Reemoon has completed its largest Australian installation to date delivering a new six-lane sizer to Mario’s Packhouse in Griffith, New South Wales.
Reemoon vice director Dennis Clock reviewed this project with Mario’s, one of the region’s leading citrus packing operations.
The company grows and packs fruit for local and export markets handling all citrus varieties such as navel, blood and Valencia oranges, grapefruit and lemons. Export accounts for around 80 per cent of its business, servicing markets including Asia, the Middle East, the Pacific, the US and Canada.
“It was a change in export markets that prompted the installation. Directors Gary and Robert Pandolfo of Mario noticed buyers becoming stricter on Australian citrus quality grades because of the premium price exporters are demanding for the product,” said Clock.
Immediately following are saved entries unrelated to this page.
(** * tabletennis_api: the bulk data-aggregation layer

    A shallow embedding of [tabletennis_api/models.py] and of the bulk
    operations of [tabletennis_api/managers.py] ([EventsManager]), with the
    properties the specification states about them.

    Conventions of the embedding.
    - Python [int] is [Z]; [str] is [string], read as a string of the
      characters below 256, one per [ascii].
    - A Python expression that can raise is a [result]; the exceptions are the
      classes the code can meet, all of them subclasses of [Exception], so a
      handler [except Exception] catches every [exn].
    - The manager methods run in the monad [M]: they thread the trace of the
      requests sent to the remote API and can raise.
    - A [dict] keeps insertion order and is an association list ([Dict]); a
      [set] is a [gset], its iteration order being unspecified in Python. *)

From Stdlib Require Import ZArith QArith Qround Qabs String Ascii List Lia
  DecimalString Sorted Permutation.
From stdpp Require Import gmap strings list.

Local Open Scope string_scope.
Local Open Scope Z_scope.

(** ** Exceptions and fallible expressions *)

Inductive exn : Type :=
| ValueError (msg : string)
| TypeError (msg : string)
| AttributeError (msg : string)
| IndexError (msg : string)
| KeyError (msg : string)
| ZeroDivisionError (msg : string)
| OverflowError (msg : string)
| TableTennisAPIError (msg : string)
| AuthenticationError (msg : string)
| RateLimitError (msg : string)
| ServerError (msg : string).

Inductive result (A : Type) : Type :=
| Ok (a : A)
| Raise (e : exn).

Arguments Ok {A} a.
Arguments Raise {A} e.

Definition rbind {A B : Type} (m : result A) (k : A -> result B) : result B :=
  match m with
  | Ok a => k a
  | Raise e => Raise e
  end.

Notation "'let!' x ':=' m 'in' k" := (rbind m (fun x => k))
  (at level 10, x pattern, m at level 100, k at level 200).

Definition is_ok {A : Type} (r : result A) : bool :=
  match r with Ok _ => true | Raise _ => false end.

(** [rmap f xs] is the comprehension [[f(x) for x in xs]]: elements are
    evaluated from left to right and the first exception escapes. *)
Fixpoint rmap {A B : Type} (f : A -> result B) (xs : list A) : result (list B) :=
  match xs with
  | [] => Ok []
  | x :: xs' =>
      let! y := f x in
      let! ys := rmap f xs' in
      Ok (y :: ys)
  end.

(** [rcount p xs] is [sum(1 for x in xs if p(x))]. *)
Fixpoint rcount {A : Type} (p : A -> result bool) (xs : list A) : result Z :=
  match xs with
  | [] => Ok 0
  | x :: xs' =>
      let! b := p x in
      let! n := rcount p xs' in
      Ok (if b then 1 + n else n)
  end.

(** ** Python primitives on strings and integers *)

Module Py.

(** [str.isspace] on a character below 256: TAB, LF, VT, FF, CR, the four
    separators 0x1c..0x1f, the space, NEL (0x85) and the no-break space
    (0xa0). *)
Definition isspace (c : ascii) : bool :=
  let n := Z.of_N (N_of_ascii c) in
  ((9 <=? n) && (n <=? 13)) || ((28 <=? n) && (n <=? 32))
  || (n =? 133) || (n =? 160).

Fixpoint lstrip_chars (cs : list ascii) : list ascii :=
  match cs with
  | c :: cs' => if isspace c then lstrip_chars cs' else cs
  | [] => []
  end.

Definition strip_chars (cs : list ascii) : list ascii :=
  rev (lstrip_chars (rev (lstrip_chars cs))).

(** [s.strip()] *)
Definition strip (s : string) : string :=
  string_of_list_ascii (strip_chars (list_ascii_of_string s)).

(** [bool(s)] for a string: non-empty. *)
Definition truthy (s : string) : bool :=
  match s with EmptyString => false | String _ _ => true end.

(** [c in s] for a one-character needle. *)
Fixpoint contains (c : ascii) (s : string) : bool :=
  match s with
  | EmptyString => false
  | String d s' => Ascii.eqb c d || contains c s'
  end.

(** [s.split(c)] for a one-character separator: every occurrence cuts, so
    the result has one more element than [s] has occurrences of [c]. *)
Fixpoint split_chars (c : ascii) (cs : list ascii) (cur : list ascii)
  : list string :=
  match cs with
  | [] => [string_of_list_ascii (rev cur)]
  | d :: cs' =>
      if Ascii.eqb c d
      then string_of_list_ascii (rev cur) :: split_chars c cs' []
      else split_chars c cs' (d :: cur)
  end.

Definition split (c : ascii) (s : string) : list string :=
  split_chars c (list_ascii_of_string s) [].

(** [xs[i]] for a non-negative literal index. *)
Definition index {A : Type} (xs : list A) (i : nat) : result A :=
  match nth_error xs i with
  | Some x => Ok x
  | None => Raise (IndexError "list index out of range")
  end.

Definition digit (c : ascii) : option Z :=
  let n := Z.of_N (N_of_ascii c) in
  if (48 <=? n) && (n <=? 57) then Some (n - 48) else None.

(** The digits of an [int()] literal: at least one digit, single
    underscores allowed between digits only. [after_digit] tells whether
    the previous character was a digit. *)
Fixpoint int_digits (cs : list ascii) (acc : Z) (after_digit : bool)
  : option Z :=
  match cs with
  | [] => if after_digit then Some acc else None
  | c :: cs' =>
      if Ascii.eqb c "_"
      then (if after_digit then int_digits cs' acc false else None)
      else match digit c with
           | Some d => int_digits cs' (10 * acc + d) true
           | None => None
           end
  end.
“In response, Mario’s added a six-lane sizer equipped with Reemoon’s latest Fruscan 7.0 Pro system – and its nine cameras per lane – to help improve its packout.
“We were tasked with integrating the new installation into an existing system that had a six-lane pre-grader and a ten-lane sizer at the end of the line. In between these machines, Mario’s employed manual sorting to break up the grades. The new Reemoon machine is being installed to remove all of the manual sorting and just allow for check sorting when required. We even tailor-made some of our machines to meet the design.”
According to Gary and Robert Pandolfo, the newly installed sorting line has helped improve the consistency and capacity of the operation.
“The Reemoon system will become the middle auto grader that will allow us to split up the grades onto sorting tables for checking by humans. We have taken out all manual sorting by doing this so that the grades can be close to 98 per cent consistency,” the Pandolfos said.
Mario’s ordered the machine in early November 2022. The sizer was delivered at the end of December with Reemoon engineers working onsite with the Mario’s team to have the sizer fully operational just before the 2023 navel season peaks.
“We have graded mainly Valencias so far and the machine is grading very well. There are always teething issues when implementing a new machine but the Reemoon team has remained onsite to ensure any questions we have are answered quickly,” said the Pandolfos.
“We are about to enter into the navel season so this will put the machine through its paces, but the experience we have so far is positive.”
Clock said this latest installation is representative of the progress Reemoon has made in the Australian market since its first, one-lane installation in 2018.
“Now we are capable of multi-lane with multi-camera sizers and also we can supply a full solution from bin tipping at the beginning to robotic palletising at the end,” noted Clock.
Reemoon’s commitment to meeting the needs of its Australian customers was exhibited when managing last year’s albedo outbreak.
“Our engineers spent days taking sample photos, processing images and fine-tuning its system to detect albedo, all to great effect with one customer reporting zero albedo rejections on their supermarket orders last season,” said Clock.
“We are continuing our defect data collection on Australian citrus, our system is AI-powered and is capable of evolving, deep-learning and continuous self-iteration. The more data we collect, the more accurate the grading result will be.”